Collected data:
(** C8, as stated, fails for end-round: the request names no caller, and
    on the room that Ann hosts it is served for whoever sends it. *)
Lemma end_round_by_anyone :
  find_room two_spy_store "ABCDEF" = Some (mkRoom "ABCDEF" 2 "Ann" ongoing voting) /\
  host_gated (EndRound "ABCDEF" 0%nat) = None /\
  round_results two_spy_store = [] /\
  exists db',
    run ascii_upper (EndRound "ABCDEF" 0%nat) two_spy_store = Ok db' /\
    round_results db' = [mkResult "ABCDEF" 1 "Ann" (Some true)] /\
    rooms db' = [mkRoom "ABCDEF" 2 "Ann" ended voting].
Proof.
  split; [vm_compute; reflexivity |].
  split; [reflexivity |].
  split; [vm_compute; reflexivity |].
  eexists; split; [vm_compute; reflexivity |].
  split; reflexivity.
Qed.

Lemma non_host_is_forbidden_witness :
  find_room two_spy_store (ascii_upper "ABCDEF")
  = Some (mkRoom "ABCDEF" 2 "Ann" ongoing voting) /\
  run ascii_upper (NextRound "ABCDEF" "Bob" [0%nat; 1%nat] None) two_spy_store
  = Err Forbidden /\
  step ascii_upper two_spy_store (NextRound "ABCDEF" "Bob" [0%nat; 1%nat] None)
  = two_spy_store.
Proof.
  assert (find_room two_spy_store (ascii_upper "ABCDEF")
          = Some (mkRoom "ABCDEF" 2 "Ann" ongoing voting)) as Hf
      by (vm_compute; reflexivity).
  split; [exact Hf |].
  apply (non_host_is_forbidden ascii_upper
           (NextRound "ABCDEF" "Bob" [0%nat; 1%nat] None) two_spy_store
           "ABCDEF" "Bob" (mkRoom "ABCDEF" 2 "Ann" ongoing voting)).
  - reflexivity.
  - exact Hf.
  - simpl; discriminate.
Defined.

Lemma word_failure_falls_back_witness :
  find_room lobby_store (ascii_upper "ABCDEF") = Some (mkRoom "ABCDEF" 1 "Ann" waiting no_phase) /\
  fetch_words None = ("apple", "banana") /\
  (exists db',
      start_round ascii_upper lobby_store "ABCDEF" "Ann" [1%nat] None = Ok db' /\
      forall p, In p (room_players db' (ascii_upper "ABCDEF")) ->
                word p = Some (if is_true (is_mafia p) then "banana" else "apple")) /\
  (in_int4 (py_or (max_round lobby_store (ascii_upper "ABCDEF")) 0 + 1) = true ->
   exists db',
      next_round ascii_upper lobby_store "ABCDEF" "Ann" [1%nat] None = Ok db' /\
      forall p, In p (room_players db' (ascii_upper "ABCDEF")) ->
                word p = Some (if is_true (is_mafia p) then "banana" else "apple")).
Proof.
  assert (find_room lobby_store (ascii_upper "ABCDEF")
          = Some (mkRoom "ABCDEF" 1 "Ann" waiting no_phase)) as Hf
      by (vm_compute; reflexivity).
  split; [exact Hf |].
  apply (word_failure_falls_back ascii_upper lobby_store "ABCDEF" [1%nat]
           (mkRoom "ABCDEF" 1 "Ann" waiting no_phase)).
  - exact Hf.
  - vm_compute; split; discriminate.
Defined.

(** C3: the end-round path pays only the civilians who voted for the
    eliminated spy.  In the two-spy room Ann (a spy) is eliminated on the
    votes of Cara and Dan; Eve, a civilian who voted for the other spy Bob,
    is a voter for a spy of the round and ends with the score she had. *)
Theorem end_round_skips_voter_of_other_spy (tie : nat) :
  top_voted tie (round_votes two_spy_store "ABCDEF" 1) = Some "Ann" /\
  find_player two_spy_store "ABCDEF" "Ann"
  = Some (mkPlayer 1 "ABCDEF" "Ann" (Some true) false (Some "banana") 0 1) /\
  voted_for_a_spy two_spy_store "ABCDEF" 1
    (mkPlayer 5 "ABCDEF" "Eve" (Some false) false (Some "apple") 0 1) /\
  scores two_spy_store "ABCDEF"
  = [("Ann", 0); ("Bob", 0); ("Cara", 0); ("Dan", 0); ("Eve", 0)] /\
  exists db',
    end_round ascii_upper two_spy_store "ABCDEF" tie = Ok db' /\
    scores db' "ABCDEF"
    = [("Ann", 0); ("Bob", 0); ("Cara", 1); ("Dan", 1); ("Eve", 0)].
Proof.
  split; [apply top_voted_single; vm_compute; reflexivity |].
  split; [vm_compute; reflexivity |].
  split; [apply civilian_on_spy_spec; vm_compute; reflexivity |].
  split; [vm_compute; reflexivity |].
  rewrite (end_round_tie_free ascii_upper two_spy_store "ABCDEF" "Ann" tie 0%nat)
    by (vm_compute; reflexivity).
  eexists; split; vm_compute; reflexivity.
Qed.

(** C5: on the two-spy room the two paths of the resolution eliminate the
    same player and differ in the scores: the quorum path pays Eve, the
    end-round path does not. *)
Theorem resolution_paths_differ (tie tie' : nat) :
  exists db1 db2,
    process_round_results two_spy_store (ascii_upper "ABCDEF")
                          (current_round two_spy_store (ascii_upper "ABCDEF")) tie
    = Ok db1 /\
    end_round ascii_upper two_spy_store "ABCDEF" tie' = Ok db2 /\
    round_results db1 = round_results db2 /\
    scores db1 "ABCDEF" = [("Ann", 0); ("Bob", 0); ("Cara", 1); ("Dan", 1); ("Eve", 1)] /\
    scores db2 "ABCDEF" = [("Ann", 0); ("Bob", 0); ("Cara", 1); ("Dan", 1); ("Eve", 0)].
Proof.
  rewrite (process_round_results_tie_free two_spy_store (ascii_upper "ABCDEF")
             (current_round two_spy_store (ascii_upper "ABCDEF")) "Ann" tie 0%nat)
    by (vm_compute; reflexivity).
  rewrite (end_round_tie_free ascii_upper two_spy_store "ABCDEF" "Ann" tie' 0%nat)
    by (vm_compute; reflexivity).
  eexists; eexists.
  split; [vm_compute; reflexivity |].
  split; [vm_compute; reflexivity |].
  split; [reflexivity | split; reflexivity].
Qed.

(** C9: on a store without room ZZZZZZ the four host-checked requests are
    refused with Forbidden (403), not with NotFound (404): the host check
    comes first and fails on the missing room. *)
Theorem missing_room_gets_forbidden :
  find_room empty_db (ascii_upper "ZZZZZZ") = None /\
  start_round ascii_upper empty_db "ZZZZZZ" "Ann" [] None = Err Forbidden /\
  start_voting ascii_upper empty_db "ZZZZZZ" "Ann" = Err Forbidden /\
  next_round ascii_upper empty_db "ZZZZZZ" "Ann" [] None = Err Forbidden /\
  end_game ascii_upper empty_db "ZZZZZZ" "Ann" = Err Forbidden.
Proof.
  assert (find_room empty_db (ascii_upper "ZZZZZZ") = None) as Hf by reflexivity.
  split; [exact Hf |].
  split; [| split; [| split]].
  - exact (missing_room_is_forbidden ascii_upper (StartRound "ZZZZZZ" "Ann" [] None)
             empty_db "ZZZZZZ" "Ann" eq_refl Hf).
  - exact (missing_room_is_forbidden ascii_upper (StartVoting "ZZZZZZ" "Ann")
             empty_db "ZZZZZZ" "Ann" eq_refl Hf).
  - exact (missing_room_is_forbidden ascii_upper (NextRound "ZZZZZZ" "Ann" [] None)
             empty_db "ZZZZZZ" "Ann" eq_refl Hf).
  - exact (missing_room_is_forbidden ascii_upper (EndGame "ZZZZZZ" "Ann")
             empty_db "ZZZZZZ" "Ann" eq_refl Hf).
Qed.

(** * Further properties of the handlers *)

Section Further.

Variable upper : string -> string.

(** ** Room codes *)

Lemma code_taken_spec (db : DB) (c : string) :
  existsb (fun rm => code rm =s c) (rooms db) = true <-> In c (map code (rooms db)).
Proof.
  rewrite existsb_exists, in_map_iff; split.
  - intros [rm [Hin E]]; apply String.eqb_eq in E; eauto.
  - intros [rm [E Hin]]; exists rm; split; [exact Hin | apply String.eqb_eq; exact E].
Qed.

● TO DO
Filter the records down to the lines containing the word "apply", and copy those.

● TASK OUTPUT
  apply (non_host_is_forbidden ascii_upper
  apply (word_failure_falls_back ascii_upper lobby_store "ABCDEF" [1%nat]
  split; [apply top_voted_single; vm_compute; reflexivity |].
  split; [apply civilian_on_spy_spec; vm_compute; reflexivity |].
  - intros [rm [Hin E]]; apply String.eqb_eq in E; eauto.
  - intros [rm [E Hin]]; exists rm; split; [exact Hin | apply String.eqb_eq; exact E].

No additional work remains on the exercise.